The NLRB and the courts have found that some forms of concerted employee behavior will not receive protection even if they are apparently for mutual aid or protection. When employees break the law, engage in violent behavior, refuse to follow the employer's instructions, behave disloyally toward their employer, or breach a contract such as a collective bargaining agreement, then their concerted activity will not be protected.
To avoid interfering with Non-union employees' Section 7 rights you should determine:
Is the activity protected, that is, was it engaged in for employees' "mutual aid or protection"?
Is the employer's adverse employment action motivated by the employees' protected concerted activity? Did the employer know of the activity? Was the employer motivated to act by it?

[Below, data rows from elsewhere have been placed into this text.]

(* ===== verification/ShmSpec.v ===== *)
(** * The shared-memory interface as an atomic cell (SHM/src/shm_api.c, PosixSHM/src/shm_api.c)

    Through any number of connections the segment behaves like one cell that
    holds a status and a text.  Every implementation of the interface refines
    that cell, so that the two implementations cannot be told apart by texts
    that fit into both.  The last part takes the initialization apart at the
    point where other processes can see the segment. *)

From S2P Require Import Prelude CLib ShmData Shm PosixShm.

(** ** Calls and what they show *)

Inductive shm_call := CellWrite (status : Z) (msg : list byte) | CellRead.

(** What the caller sees: the answer, and of a read the status and the text. *)
Inductive shm_view := Wrote (ok : bool) | Saw (ok : bool) (status : option Z) (text : option (list byte)).

Section runs.
Context {S H : Type} `{!ShmOps S H}.

(** A call through a connection; a reader gives a cleared buffer of
    MAX_PAYLOAD_SIZE bytes, as the Router does. *)
Definition shm_do (h : H) (c : shm_call) (s : S) : exec (shm_view * S) :=
  match c with
  | CellWrite st msg => '(ok, s) ← shm_write h st msg s; Ret (Wrote ok, s)
  | CellRead =>
      '(ok, st, out, s) ← shm_read h (Some 0) (Some (zeros MAX_PAYLOAD_SIZE)) s;
      Ret (Saw ok st (out ≫= cstring), s)
  end.

(** A sequence of calls through the connections [hs], given by their number. *)
Fixpoint shm_run (hs : list H) (l : list (nat * shm_call)) (s : S) : exec (list shm_view) :=
  match l with
  | [] => Ret []
  | (i, c) :: l' =>
      h ← obj (hs !! i);
      '(v, s) ← shm_do h c s;
      vs ← shm_run hs l' s;
      Ret (v :: vs)
  end.
End runs.

(** The cell: a write keeps at most [cap - 1] bytes of the text. *)
Fixpoint cell_run (cap : nat) (l : list (nat * shm_call)) (st : Z) (t : list byte) : list shm_view :=
  match l with
  | [] => []
  | (_, CellWrite st' msg) :: l' =>
      Wrote true :: cell_run cap l' st' (take (cap - 1) (default [] (cstring msg)))
  | (_, CellRead) :: l' => Saw true (Some st) (Some t) :: cell_run cap l' st t
  end.

(** Calls through existing connections with terminated messages. *)
Definition calls_ok (n : nat) (l : list (nat * shm_call)) : Prop :=
  Forall (fun x => (x.1 < n)%nat /\
    match x.2 with CellWrite _ msg => terminated msg | CellRead => True end) l.

(** The texts have at most [n] bytes. *)
Definition texts_fit (n : nat) (l : list (nat * shm_call)) : Prop :=
  Forall (fun x => match x.2 with
    | CellWrite _ msg => (length (default [] (cstring msg)) <= n)%nat
    | CellRead => True end) l.

(** * Lemmas *)

(** Every implementation of the interface refines the cell. *)
Lemma shm_run_cell {S H : Type} `{!ShmOps S H, !ShmApi S H} (hs : list H) h0 l s st t :
  (shm_capacity (S := S) (H := H) <= MAX_PAYLOAD_SIZE)%nat ->
  (forall h, h ∈ hs -> shm_same h0 h /\ shm_same h h0) ->
  calls_ok (length hs) l -> shm_at h0 s st t ->
  shm_run hs l s = Ret (cell_run (shm_capacity (S := S) (H := H)) l st t).
Proof.
  intros Hcap Hsame Hl. revert s st t. induction Hl as [|[i c] l [Hi Hc] Hl IH]; intros s st t Hat; [done|].
  destruct (lookup_lt_is_Some_2 hs i Hi) as [h Hh]. cbn [shm_run]. cbn [fst snd] in *.
  rewrite Hh. run. destruct (Hsame h) as [H1 H2]; [by eapply list_elem_of_lookup_2|].
  apply (shm_at_same h0 h) in Hat; [|done]. destruct c as [st' msg|]; cbn [shm_do cell_run].
  - destruct Hc as [text Ht]. destruct (shm_write_spec h s st t st' msg text Hat Ht) as (s' & -> & Hat').
    run. rewrite Ht. apply (shm_at_same h h0) in Hat'; [|done]. rewrite (IH s' _ _ Hat'). by run.
  - destruct (shm_read_spec h s st t 0 (zeros MAX_PAYLOAD_SIZE) Hat) as (out & s' & -> & Hc' & _ & Hat').
    { unfold zeros. by rewrite length_replicate. }
    run. rewrite Hc'. apply (shm_at_same h h0) in Hat'; [|done]. rewrite (IH s' _ _ Hat'). by run.
Qed.

(** The capacity does not show when the texts fit. *)
Lemma cell_run_capacity n c1 c2 l st t :
  (n < c1)%nat -> (n < c2)%nat -> texts_fit n l -> cell_run c1 l st t = cell_run c2 l st t.
Proof.
  intros H1 H2 Hl. revert st t. induction Hl as [|[i [st' msg|]] l Hm Hl IH]; intros st t; cbn; [done| |].
  - cbn in Hm. rewrite !take_ge by lia. f_equal. apply IH.
  - f_equal. apply IH.
Qed.

(** ** The initialization in two steps *)

Section sysv_init.
Context (robust : bool).

(** Up to the attachment: the segment exists under the key from here on. *)
Definition sysv_begin (e : Shm.InitEnv) (s : ShmSystem) : option Shm.ShmContext * ShmSystem :=
  if negb (Shm.ie_malloc e) then (None, s)
  else
    match shmget e s with
    | (None, s) => (None, s)
    | (Some (id, creator), s) =>
        if negb (ie_attach e) then (None, s)
        else (Some (Shm.mkCtx id creator), update_seg id attach s)
    end.

(** The creator initializes the mutex. *)
Definition sysv_finish (c : Shm.ShmContext) (s : ShmSystem) : ShmSystem :=
  if Shm.is_creator c
  then update_seg (shmid c) (fun g => set_data (set_mtx (seg_data g) (init_mutex robust)) g) s
  else s.

Lemma sysv_init_split e s :
  Shm.shm_api_init robust e s =
    let '(h, s1) := sysv_begin e s in
    (h, match h with Some c => sysv_finish c s1 | None => s1 end).
Proof using Type.
  unfold Shm.shm_api_init, sysv_begin, sysv_finish. destruct (negb (Shm.ie_malloc e)); [done|].
  destruct (shmget e s) as [[[id creator]|] s1]; [|done]. by destruct (negb (ie_attach e)).
Qed.
End sysv_init.

Section posix_init.
Context (robust : bool).

(** Up to the mapping, for a creator: the object has its name and its size. *)
Definition posix_begin (fd id : Z) (s : PosixSystem) : PosixSystem :=
  update_obj id set_sized
    (open_fd fd (mkPosix (<[id := mkObj (zero_shared MESSAGE_SIZE) false 1 false]> (px_objs s))
                   (Some id) (px_fds s))).

Definition posix_finish (id : Z) (s : PosixSystem) : PosixSystem :=
  update_obj id (fun o => set_obj_data (set_mtx (ob_data o) (init_mutex robust)) o) s.

Lemma posix_init_split fd id open s :
  px_name s = None ->
  PosixShm.shm_api_init robust (PosixShm.mkInitEnv true (Some (fd, id)) true open true true) s =
    Ret (Some (PosixShm.mkCtx fd id true), posix_finish id (posix_begin fd id s)).
Proof using Type. intros Hn. unfold PosixShm.shm_api_init. cbn [PosixShm.ie_malloc negb]. by rewrite Hn. Qed.

(** The object another process finds from here on. *)
Lemma posix_begin_object fd id s :
  px_name (posix_begin fd id s) = Some id /\
  px_objs (posix_begin fd id s) !! id = Some (mkObj (zero_shared MESSAGE_SIZE) true 1 false).
Proof using Type.
  split; [done|]. unfold posix_begin. rewrite update_obj_lookup. cbn [px_objs open_fd].
  by rewrite lookup_insert_eq.
Qed.

(** Opening an object that has its size. *)
Lemma posix_attaches create id fd s o :
  px_name s = Some id -> px_objs s !! id = Some o -> ob_sized o = true ->
  PosixShm.shm_api_init robust (PosixShm.mkInitEnv true create true (Some fd) true true) s =
    Ret (Some (PosixShm.mkCtx fd id false), update_obj id ref (open_fd fd s)).
Proof using Type.
  intros Hn Ho Hs. unfold PosixShm.shm_api_init. cbn [PosixShm.ie_malloc negb PosixShm.ie_open].
  rewrite Hn, update_obj_lookup. cbn [open_fd px_objs]. rewrite Ho. run.
  cbn [ref obj ob_sized]. run. by rewrite Hs.
Qed.
End posix_init.

(** Locking a mutex nobody has initialized yet is undefined. *)
Lemma uninit_access robust pid d st msg o out :
  sd_mtx d = PmUninit ->
  segment_write robust pid d st msg = UB /\ segment_read robust pid d o out = UB.
Proof. intros E. unfold segment_write, segment_read, safe_lock. by rewrite E. Qed.

(** * Properties *)

(** C20: the two implementations of the shared-memory interface are equivalent
    for texts of at most 255 bytes: the same sequence of writes and reads,
    through any connections to one segment in each system, started with the same
    contents, returns and shows the same answers, statuses and texts to every
    caller, namely those of one cell. *)
Theorem shm_implementations_equivalent robust robust' (hs : list Shm.connection)
    (hs' : list PosixShm.connection) l s s' st t h0 h0' :
  Shm.connected robust h0 s st t -> PosixShm.connected robust' h0' s' st t ->
  length hs = length hs' ->
  (forall h, h ∈ hs -> shmid <$> snd h0 = shmid <$> snd h) ->
  (forall h, h ∈ hs' -> shm_ptr <$> snd h0' = shm_ptr <$> snd h) ->
  calls_ok (length hs) l -> texts_fit 255 l ->
  @shm_run _ _ (sysv_ops robust) hs l s = Ret (cell_run MAX_PAYLOAD_SIZE l st t) /\
  @shm_run _ _ (posix_ops robust') hs' l s' = @shm_run _ _ (sysv_ops robust) hs l s.
Proof.
  intros Hc Hc' Hlen Hs Hs' Hl Hfit.
  assert (@shm_run _ _ (sysv_ops robust) hs l s = Ret (cell_run MAX_PAYLOAD_SIZE l st t)) as E.
  { refine (@shm_run_cell _ _ (sysv_ops robust) (sysv_api robust) hs h0 l s st t _ _ Hl Hc);
      [done|]. intros h Hh. cbn. split; [|symmetry]; by apply Hs. }
  assert (@shm_run _ _ (posix_ops robust') hs' l s' = Ret (cell_run MESSAGE_SIZE l st t)) as E'.
  { rewrite Hlen in Hl.
    refine (@shm_run_cell _ _ (posix_ops robust') (posix_api robust') hs' h0' l s' st t _ _ Hl Hc');
      [cbn; unfold MESSAGE_SIZE, MAX_PAYLOAD_SIZE; lia|].
    intros h Hh. cbn. split; [|symmetry]; by apply Hs'. }
  split; [done|]. rewrite E, E'. f_equal. apply (cell_run_capacity 255); [| |done].
  - unfold MESSAGE_SIZE. lia.
  - unfold MAX_PAYLOAD_SIZE. lia.
Qed.

Definition posix_demo : PosixSystem := mkPosix {[7 := demo_object]} (Some 7) {[3]}.

Lemma shm_implementations_equivalent_witness :
  exists s, @shm_run _ _ (sysv_ops true) [(10, Some (Shm.mkCtx 5 true)); (11, Some (Shm.mkCtx 5 false))]
      [(0%nat, CellWrite 100 (lit "hello")); (1%nat, CellRead)] s
    = Ret [Wrote true; Saw true (Some 100) (Some (bs "hello"))] /\
    @shm_run _ _ (posix_ops true) [(10, Some (PosixShm.mkCtx 3 7 true)); (11, Some (PosixShm.mkCtx 4 7 false))]
      [(0%nat, CellWrite 100 (lit "hello")); (1%nat, CellRead)] posix_demo
    = Ret [Wrote true; Saw true (Some 100) (Some (bs "hello"))].
Proof.
  exists (mkShmSys {[5 := fresh_segment true]} (Some 5)).
  destruct (shm_implementations_equivalent true true
    [(10, Some (Shm.mkCtx 5 true)); (11, Some (Shm.mkCtx 5 false))]
    [(10, Some (PosixShm.mkCtx 3 7 true)); (11, Some (PosixShm.mkCtx 4 7 false))]
    [(0%nat, CellWrite 100 (lit "hello")); (1%nat, CellRead)]
    (mkShmSys {[5 := fresh_segment true]} (Some 5)) posix_demo 0 []
    (10, Some (Shm.mkCtx 5 true)) (10, Some (PosixShm.mkCtx 3 7 true))) as [E1 E2].
  - apply fresh_connected. reflexivity.
  - exists (PosixShm.mkCtx 3 7 true), demo_object. repeat (split; [reflexivity|]). reflexivity.
  - reflexivity.
  - intros h [->|[->|H%not_elem_of_nil]%elem_of_cons]%elem_of_cons; [reflexivity..|destruct H].
  - intros h [->|[->|H%not_elem_of_nil]%elem_of_cons]%elem_of_cons; [reflexivity..|destruct H].
  - repeat constructor. eexists; reflexivity.
  - repeat constructor.
  - split; [exact E1|]. rewrite E2. exact E1.
Defined.

(** Both implementations publish the segment before its lock exists: a
    process whose initialization falls between the creation and the
    initialization of the mutex gets a handle, although with the POSIX one it
    waits for the size, and its next read or write locks an uninitialized mutex;
    only after the creator has finished the same calls are sound. *)
Theorem shm_init_race robust pid e s id fd id' open fd2 px st msg text o out :
  shm_key s = None -> Shm.ie_malloc e = true -> Shm.ie_create e = Some id ->
  ie_attach e = true -> ie_lookup e = true -> px_name px = None -> open = Some fd2 ->
  cstring msg = Some text ->
  (exists c1 s1 c2 s2, sysv_begin e s = (Some c1, s1) /\
     Shm.shm_api_init robust e s1 = (Some c2, s2) /\ Shm.is_creator c2 = false /\
     Shm.shm_api_write robust pid (Some c2) st msg s2 = UB /\
     Shm.shm_api_read robust pid (Some c2) o out s2 = UB /\
     exists s3, Shm.shm_api_write robust pid (Some c2) st msg (sysv_finish robust c1 s2)
       = Ret (true, s3)) /\
  (exists c2 p2, PosixShm.shm_api_init robust
       (PosixShm.mkInitEnv true (Some (fd, id')) true open true true) (posix_begin fd id' px)
       = Ret (Some c2, p2) /\ PosixShm.is_creator c2 = false /\
     PosixShm.shm_api_write robust pid (Some c2) st msg p2 = UB /\
     PosixShm.shm_api_read robust pid (Some c2) o out p2 = UB /\
     exists p3, PosixShm.shm_api_write robust pid (Some c2) st msg (posix_finish robust id' p2)
       = Ret (true, p3)).
Proof.
  intros Hk Hm Hc Ha Hl Hn -> Ht. split.
  - exists (Shm.mkCtx id true). eexists. exists (Shm.mkCtx id false). eexists.
    unfold sysv_begin, shmget. rewrite Hm, Hk, Hc, Ha. cbn [negb]. split; [done|].
    unfold Shm.shm_api_init, shmget. rewrite Hm, Hl, Ha. cbn [negb shm_key update_seg].
    split; [done|]. split; [done|].
    match goal with |- context [Shm.shm_api_write _ _ _ _ _ ?x] => set (s2 := x) end.
    assert (shm_segs s2 !! id = Some (mkSeg (zero_shared MAX_PAYLOAD_SIZE) 2 false)) as Hg.
    { unfold s2. by rewrite !update_seg_lookup; cbn [shm_segs]; rewrite lookup_insert_eq. }
    cbn [Shm.shm_api_write Shm.shm_api_read]. unfold Shm.data_of. cbn [shmid]. rewrite Hg.
    cbn [fmap option_fmap option_map seg_data]. run.
    destruct (uninit_access robust pid (zero_shared MAX_PAYLOAD_SIZE) st msg o out eq_refl) as [-> ->].
    split; [done|]. split; [done|]. unfold sysv_finish. cbn [Shm.is_creator shmid].
    rewrite update_seg_lookup, Hg. cbn [mbind option_bind fmap option_fmap option_map set_data seg_data].
    run. destruct (segment_write_stores robust pid MAX_PAYLOAD_SIZE ltac:(unfold MAX_PAYLOAD_SIZE; lia)
      (set_mtx (zero_shared MAX_PAYLOAD_SIZE) (init_mutex robust)) robust st msg text) as (d & -> & _); try done.
    run. by eexists.
  - destruct (posix_begin_object fd id' px) as [Hn1 Ho1].
    exists (PosixShm.mkCtx fd2 id' false). eexists.
    split; [by eapply posix_attaches|]. split; [done|].
    set (p2 := update_obj id' ref (open_fd fd2 (posix_begin fd id' px))).
    assert (px_objs p2 !! id' = Some (mkObj (zero_shared MESSAGE_SIZE) true 2 false)) as Hg.
    { unfold p2. rewrite update_obj_lookup. cbn [px_objs open_fd]. by rewrite Ho1. }
    cbn [PosixShm.shm_api_write PosixShm.shm_api_read]. unfold PosixShm.data_of. cbn [shm_ptr]. rewrite Hg. run.
    cbn [ob_sized ob_data obj]. run.
    destruct (uninit_access robust pid (zero_shared MESSAGE_SIZE) st msg o out eq_refl) as [-> ->].
    split; [done|]. split; [done|]. unfold posix_finish. rewrite update_obj_lookup, Hg. run.
    cbn [set_obj_data mbind option_bind ob_sized ob_data obj]. run.
    destruct (segment_write_stores robust pid MESSAGE_SIZE ltac:(unfold MESSAGE_SIZE; lia)
      (set_mtx (zero_shared MESSAGE_SIZE) (init_mutex robust)) robust st msg text) as (d & -> & _); try done.
    run. by eexists.
Qed.

Lemma shm_init_race_witness :
  exists c1 s1 c2 s2, sysv_begin (granting 5) (mkShmSys ∅ None) = (Some c1, s1) /\
    Shm.shm_api_init true (granting 5) s1 = (Some c2, s2) /\
    Shm.shm_api_write true 11 (Some c2) 100 (lit "hello") s2 = UB.
Proof.
  destruct (shm_init_race true 11 (granting 5) (mkShmSys ∅ None) 5 3 7 (Some 4) 4 (mkPosix ∅ None {[0]})
    100 (lit "hello") (bs "hello") None None) as [(c1 & s1 & c2 & s2 & H1 & H2 & _ & H3 & _) _].
  - reflexivity.
  - reflexivity.
  - reflexivity.
  - reflexivity.
  - reflexivity.
  - reflexivity.
  - reflexivity.
  - reflexivity.
  - exists c1, s1, c2, s2. split; [exact H1|]. split; [exact H2|exact H3].
Defined.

All employers regardless of union status should exercise care when their employees engage in conduct that could be perceived as concerted activity in the workplace.
If you have questions about what activities are considered "concerted" or "protected", or who may or may not be deemed an "employee" or "supervisor" in your workplace, you can contact us at Braun Consulting Group for more information.
The use of e-mail and the Internet as they are related to "concerted and protected" activity of Non-union employees is an area that can be confusing for many employers.
A study of 1,627 U.S. Businesses in 2001 by the American Management Association found that 62.8% of businesses were monitoring Internet connections and 46.5% monitored the storage and review of e-mail messages. In a separate study the Privacy Foundation reported that 35% of workers "online" were under "continuous online surveillance."
Generally private-sector employers can monitor their employees if they inform them that they are under surveillance. Then the employees can no longer make the claim that the surveillance violated a "reasonable expectation of privacy."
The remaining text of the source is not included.